No Longer Just For Biology, RNA Can Now Be Built Into 3-D Arrays

August 11, 2004
Three dimensional structure of the DNA packaging nanomotor of bacterial virus phi29 that contains six RNA molecules.(PU)

Biomaterial to be girders for nanoscale construction projects

Researchers have coaxed RNA to self-assemble into 3-D arrays, a potential backbone for nanotech scaffolds. These RNA structures can form a wider variety of shapes than double-stranded DNA can and are easier to manipulate than many protein alternatives.

Peixuan Guo of Purdue University and his colleagues report the findings in the August 11, 2004, issue of the journal Nano Letters.

RNA (ribonucleic acid) molecules are best known for implementing the genetic information encoded in DNA (deoxyribonucleic acid). However, instead of using the long molecular strings to carry information, the researchers have achieved new control over RNA and created novel arrays.

By mixing the custom-made RNA strands with other substances, such as magnesium chloride, the researchers were able to get the strands to join into 3-D shapes.

In 1987, Guo discovered that a bacteria-infecting virus possesses a biomolecular nanomotor that requires RNA molecules to function. While determining how RNA works in that motor, he learned to manipulate and control RNA assembly.

Now, Guo and his colleagues have applied that knowledge to building artificial RNA nanostructures, including “large” 3-D arrays formed from identical RNA building blocks. Because these arrays extend to several micrometers, far larger than individual RNA strands, they may potentially link nanofabrication with current microfabrication processes.

The researchers hope that the arrays, while still in the earliest stages of development, will one day serve as the scaffolding on which diagnostic chips, tiny sensors, gene delivery vehicles and other nanoscale devices will be mounted or constructed.

From the researchers:

“Living systems contain a wide variety of nanomachines and ordered structures, including motors, pumps and valves.
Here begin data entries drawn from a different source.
(* ===== verification/Witnesses.v ===== *)
(** * The theorems at concrete inputs *)
From S2P Require Import Prelude Layout Kernel World Desc Engine EngineFacts Wz WzRing WzScan WzFlow Demo.

(** one descriptor was left by an earlier start: entry 5, in block 7 *)
Definition left_world : world :=
  demo_world (demo_ext (zinsert 5 (7, 0) (replicate 128 dnull))) {[7 := mk_dblock 4096 [armed]]}.

Lemma left_world_desc k : 0 <= k < WZ_DMA_NOFBUFS ->
  zlookup (desc (wz_ext (eng left_world))) k = Some (if decide (k = 5) then (7, 0) else dnull).
Proof.
  intros Hk. transitivity (if decide (k = 5) then Some ((7, 0) : dptr) else zlookup (replicate 128 dnull) k).
  - apply (zlookup_zinsert _ WZ_DMA_NOFBUFS); [reflexivity|unfold WZ_DMA_NOFBUFS; lia].
  - case_decide; [reflexivity|apply zlookup_replicate, Hk].
Qed.

Lemma wz_start_builds_ring_witness :
  wp ioctl_do_wz_start (fun rc w' => rc = 0 /\ ring_started left_world w') left_world.
Proof.
  apply (wz_start_builds_ring left_world); try reflexivity; try (intros h; cbn; lia).
  - apply demo_ready. reflexivity.
  - split.
    + intros k p Hk. rewrite (left_world_desc k Hk). case_decide; intros [= <-]; [|intros []; reflexivity].
      intros _. split; [reflexivity|eexists; reflexivity].
    + intros j k p q Hj Hk. rewrite (left_world_desc j Hj), (left_world_desc k Hk).
      intros [= <-] [= <-]. case_decide; case_decide; cbn; congruence.
Defined.

Lemma wz_restart_targets_address_0_witness :
  wp (ioctl_do_wz_stop ;; ioctl_do_wz_start) (fun rc w' => rc = 0 /\
      running (eng w') = 1 /\
      forall k, 0 <= k < WZ_DMA_NOFBUFS -> exists p d,
        zlookup (desc (wz_ext (eng w'))) k = Some p /\
        lookup_mem (coherent w') p = Some d /\
        le32_to_cpu (bytes d) = WZ_DMA_BUFLEN /\ d_dst d = 0) (ring_world (fun _ => armed)).
Proof.
  apply (wz_restart_targets_address_0 (ring_world (fun _ => armed)));
    try reflexivity; try (intros h; cbn; lia).
  - apply ring_world_shape.
  - intros H. elim H. reflexivity.
Defined.

Lemma wz_scan_assembles_blocks_witness :
  exists w', wz_scan 128 (ring_world demo_results) = Ok tt w' /\
    kfifo (wz_ext (eng w')) = [mk_block 0 1 100; mk_block 2 2 200].
Proof.
  pose (w := ring_world demo_results).
  assert (H : wp (wz_scan 128) (fun _ w' =>
    kfifo (wz_ext (eng w')) = [mk_block 0 1 100; mk_block 2 2 200]) w).
  { eapply wp_conseq.
    - apply (wz_scan_assembles_blocks w
        (map desc_result [demo_results 0; demo_results 1; demo_results 2; demo_results 3])
        (desc_result armed) 128).
      + apply ring_world_shape.
      + discriminate.
      + split; [discriminate|reflexivity].
      + split; [discriminate|reflexivity].
      + vm_compute. repeat split.
      + repeat constructor.
      + vm_compute. reflexivity.
      + reflexivity.
      + cbn; lia.
    - intros [] w' (tr & f & n & -> & _). vm_compute. reflexivity. }
  apply wp_ok in H as ([] & w' & E & Hk). exists w'. split; [exact E|exact Hk].
Defined.

Lemma wz_scan_terminates_witness : exists w', wz_scan 128 (ring_world demo_results) = Ok tt w'.
Proof.
  apply (wz_scan_terminates (ring_world demo_results) 4 (desc_result armed)).
  - apply ring_world_shape.
  - discriminate.
  - split; [discriminate|reflexivity].
  - split; [discriminate|reflexivity].
  - split; [discriminate|reflexivity].
  - vm_compute. reflexivity.
  - reflexivity.
Defined.

Lemma wz_scan_of_a_full_ring_diverges_witness :
  wz_scan 1000 (ring_world (fun _ => written_back 0 8388608)) = Abort OutOfFuel.
Proof.
  apply (wz_scan_of_a_full_ring_diverges (ring_world (fun _ => written_back 0 8388608))).
  - apply ring_world_shape.
  - discriminate.
  - split; [discriminate|reflexivity].
  - intros k r Hk Hr. rewrite ring_world_rd in Hr by exact Hk. injection Hr as <-.
    split; reflexivity.
Defined.

(** the engine runs: a service queues two blocks and a reader takes the first *)
Definition running_world : world :=
  (ring_world demo_results) <| eng -> running := 1 |>.
Definition served : world :=
  match wz_engine_service_cyclic_interrupt 128 running_world with Ok _ w => w | Abort _ => ready_world end.
Definition read_once : world :=
  match ioctl_do_wz_getbuf 0 served with Ok _ w => w | Abort _ => ready_world end.

Lemma wz_getbuf_takes_oldest_witness :
  exists w', ioctl_do_wz_getbuf 0 served = Ok 0 w' /\ kfifo (wz_ext (eng w')) = [mk_block 2 2 200].
Proof.
  assert (Hr : running (eng served) <> 0) by (vm_compute; discriminate).
  assert (Hk : kfifo (wz_ext (eng served)) = [mk_block 0 1 100; mk_block 2 2 200])
    by (vm_compute; reflexivity).
  destruct (wz_getbuf_takes_oldest 0 served _ _ Hr Hk) as (w' & E & _ & Hq).
  exists w'. split; [exact E|exact Hq].
Defined.

Lemma wz_blocks_contiguous_witness :
  exists w', rtc flow_step ([], running_world) ([mk_block 0 1 100], w') /\
    first_desc (mk_block 2 2 200) = ring_next 1.
Proof.
  assert (Hr : running (eng served) <> 0) by (vm_compute; discriminate).
  assert (Hk : kfifo (wz_ext (eng served)) = [mk_block 0 1 100; mk_block 2 2 200])
    by (vm_compute; reflexivity).
  assert (H : rtc flow_step ([], running_world) ([] ++ [mk_block 0 1 100], read_once)%list).
  { eapply rtc_l; [|eapply rtc_l; [|apply rtc_refl]].
    - apply (flow_service 128 0 [] running_world served). vm_compute. reflexivity.
    - apply (flow_getbuf 0 0 [] served read_once _ [mk_block 2 2 200] Hr Hk). vm_compute. reflexivity. }
  exists read_once. split; [exact H|].
  destruct (wz_blocks_contiguous running_world [mk_block 0 1 100] read_once) as (_ & Hn & _);
    [reflexivity|reflexivity|reflexivity|discriminate|exact H|].
  apply (Hn 0%nat (mk_block 0 1 100)); vm_compute; reflexivity.
Defined.
Lemma bypass_read_dumps_the_queue_witness :
  exists w', char_bypass_read 4 0x500 96 bypass_world = Ok 96 w' /\
    calls copy_to_user (trace w')
    = sent 0x500 [written_back 1 2; written_back 1 3; armed].
Proof.
  pose proof (bypass_read_dumps_the_queue bypass_world 4 demo_char 0x500 96
    [[written_back 1 2; written_back 1 3]; [armed]] demo_char_ready demo_lro_ready demo_engine_ready) as H.
  assert (Hw : wp (char_bypass_read 4 0x500 96) (fun rc w' => rc = 96 /\
    calls copy_to_user (trace w') = sent 0x500 [written_back 1 2; written_back 1 3; armed] ++ [] /\
    lock (eng w') = false) bypass_world).
  { apply H; try reflexivity; try discriminate; try lia.
    - constructor; [|constructor; [|constructor]].
      + exists ((demo_transfer 2) <| desc_virt := (1, 0) |>). split; [reflexivity|]. split; [reflexivity|].
        split; [discriminate|]. intros [|[|k]] d [= <-]; reflexivity.
      + exists ((demo_transfer 1) <| desc_virt := (2, 0) |>). split; [reflexivity|]. split; [reflexivity|].
        split; [discriminate|]. intros [|k] d [= <-]; reflexivity. }
  destruct (proj1 (wp_ok _ _ _) Hw) as (rc & w' & E & Hrc & Hc & _). exists w'.
  rewrite Hrc in E. rewrite app_nil_r in Hc. auto.
Defined.

Lemma bypass_write_sends_words_witness :
  exists w' rc ws, char_bypass_write 4 0x500 12 char_world = Ok rc w' /\
    writes (trace w') = rev (map (fun x => (0x2000, x)) ws).
Proof.
  pose proof (bypass_write_sends_words char_world 4 demo_char 0x500 12 0x2000
    demo_char_ready demo_lro_ready demo_engine_ready) as H.
  assert (Hw : wp (char_bypass_write 4 0x500 12) (fun rc w' => exists ws,
    writes (trace w') = rev (map (fun x => (0x2000, x)) ws)) char_world).
  { eapply wp_conseq; [apply H; (reflexivity || discriminate || lia)|].
    intros rc w' (ws & Hq & _). exists ws. rewrite app_nil_r in Hq. exact Hq. }
  destruct (proj1 (wp_ok _ _ _) Hw) as (rc & w' & E & ws & HQ). exists w', rc, ws. auto.
Defined.

(** ** Data *)

Definition aligned_world : world :=
  char_world <| eng -> addr_align := 4 |> <| eng -> len_granularity := 8 |>.
Lemma check_transfer_align_spec_witness :
  check_transfer_align 0x1002 100 6 1 aligned_world = Ok 0 aligned_world.
Proof.
  destruct (check_transfer_align_spec 2 3 0x1002 100 6 1 aligned_world eq_refl eq_refl
    ltac:(lia) ltac:(lia)) as (rc & E & [[_ ->]|[H _]]); [exact E|].
  exfalso. apply H. reflexivity.
Defined.

(** ** The receive ring: two results, one with an end of packet *)

Definition rx_world : world :=
  char_world <| rx_result := [mk_result 0x52B40000 4096; mk_result 0x52B40001 100]
                              ++ replicate 254 no_result |>
    <| eng -> rx_result_buffer_virt := 1 |>.

Lemma ring_process_takes_new_results_witness :
  exists w' c k, engine_ring_process rx_world = Ok c w' /\ c = eops (rx_result rx_world) 0 k /\
    w' = taken rx_world 0 (Z.of_nat k) 256.
Proof.
  pose proof (ring_process_takes_new_results rx_world) as H.
  assert (Hw : wp engine_ring_process (fun c w' => exists k, c = eops (rx_result rx_world) 0 k /\
    w' = taken rx_world 0 (Z.of_nat k) 256) rx_world).
  { eapply wp_conseq; [apply H|].
    1,2,5: (reflexivity || discriminate).
    1,2: split; (reflexivity || discriminate).
    intros c w' (k & _ & _ & _ & Hc & Hq). exists k. auto. }
  destruct (proj1 (wp_ok _ _ _) Hw) as (c & w' & E & k & Hc & Hq). exists w', c, k. auto.
Defined.

(** ** Polling and measurement *)

Definition poll_world : world := char_world <| eng -> poll_mode_addr_virt := 1 |>.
Our research is devoted to making these machines function outside their native environment.” – Peixuan Guo, Purdue University

“We have discovered a particular type of RNA molecule known as pRNA, or packaging RNA, that forms six-unit rings that can drive a tiny but powerful molecular motor.” – Peixuan Guo

“Our future research will focus on incorporating these nanomachines into nanodevices for such applications as drug or gene delivery, gears for nano-equipment, and intricate arrays and chips for diagnostic devices, sensors and electronics.” – Peixuan Guo

Atomic Force Microscope image showing pRNA as single strands folded into
(a), sets of two strands that form rod shapes (B), sets of three strands that form triangle shapes (C) and multi-strand arrays forming bundles (D). The figures in the insets help illustrate how the RNA molecules in each shape are bonded to each other.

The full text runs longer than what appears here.